Eating disorders among youngsters has been in the educational news again recently, with suggestions that help may be available from an unlikely source.

An eating disorder is described by the NHS as “an abnormal attitude towards food that causes someone to change their eating habits and behaviour”. These illnesses are typically understood to include anorexia nervosa, bulimia and binge eating.

According to the Health and Social Care Information Centre (HSCIC), 2014 saw a marked rise in the number of eating disorder cases being referred to hospital. The biggest increase occurred among young people aged ten to nineteen, with anorexia generally developing around the ages of sixteen to seventeen and bulimia, eighteen to nineteen.

The scale of the issue is massive, dubbed an “epidemic” by child health expert Dr Aric Sigman, who will soon be addressing this in a speech to the HMC Headmasters’ and Headmistresses’ Conference professional development programme.

Sue Minto, head of the child helpline ChildLine, has seen calls relating to eating disorders double in the last three years. She commented that, though such disorders are triggered by complex issues:

“The 24/7 nature of social media places huge pressures on our children and young people which in turn can lead to significant emotional issues…society is increasingly bombarded with celebrities and airbrushed images which give an impossible view of what ‘beautiful’ is.”

Other factors believed to contribute to the development of eating disorders include:

  • A family history of eating disorders, depression or substance misuse.
  • A changing body shape due to puberty.
  • Criticism over eating habits, body shape or weight.
  • Pressure to be slim for a specific role (for example ballet dancers, models or athletes).
  • Certain characteristics, for example, having an obsessive personality, an anxiety disorder, low self-esteem or being a perfectionist.
  • Particular experiences, such as sexual or emotional abuse.
  • Difficult relationships with family members or friends.
  • Stressful situations, for example problems at school or school exams.

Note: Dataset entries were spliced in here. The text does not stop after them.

(** Scenario A's organization records 40 tokens for today. *)
Lemma increment_then_monthly_usage_witness :
  get_org_monthly_usage sample_clock
    (record_usage (sample_db (sample_key None (Some true) None)
                     [sample_org (Some Active) (Some SubActive) (Some "free")] 500)
       1 (mk_date 2024 12 15) "api" "/lookup" 1 40) 1
  = (501, 540).
Proof.
  unfold record_usage.
  match goal with
  | |- context [increment_daily_usage ?d0 ?o0 ?t0 ?s0 ?e0 ?r0 ?k0] =>
      destruct (increment_daily_usage d0 o0 t0 s0 e0 r0 k0) as [d'|] eqn:Hinc;
        [|vm_compute in Hinc; discriminate Hinc]
  end.
  rewrite (increment_then_monthly_usage sample_clock
             (sample_db (sample_key None (Some true) None)
                [sample_org (Some Active) (Some SubActive) (Some "free")] 500)
             d' 1 (mk_date 2024 12 15) "api" "/lookup" 1 40 1); [reflexivity | | | exact Hinc].
  - vm_compute. constructor; [intros [] | constructor].
  - constructor; [cbn; split; discriminate | constructor].
Defined.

Yet while the causes are rarely crystal clear, the gendered nature of these diseases is overwhelmingly so. The ratio of female to male sufferers is 10:1.

But while boys and men may be far less likely to suffer from these conditions, they may have an important part to play in tackling the issue, particularly with regard to school-age girls.

Dr Sigman has dubbed men an “untapped army” in the fight against body dissatisfaction. He believes that where girls may be more likely to encourage eating disorders in the form of peer pressure, men and boys “have a very different and much kinder take on female body fat, sex appeal, eating and weight loss”.

“Knowing what men think can actually serve as an antidote to the prevailing assumptions that feed body dissatisfaction,” he claims.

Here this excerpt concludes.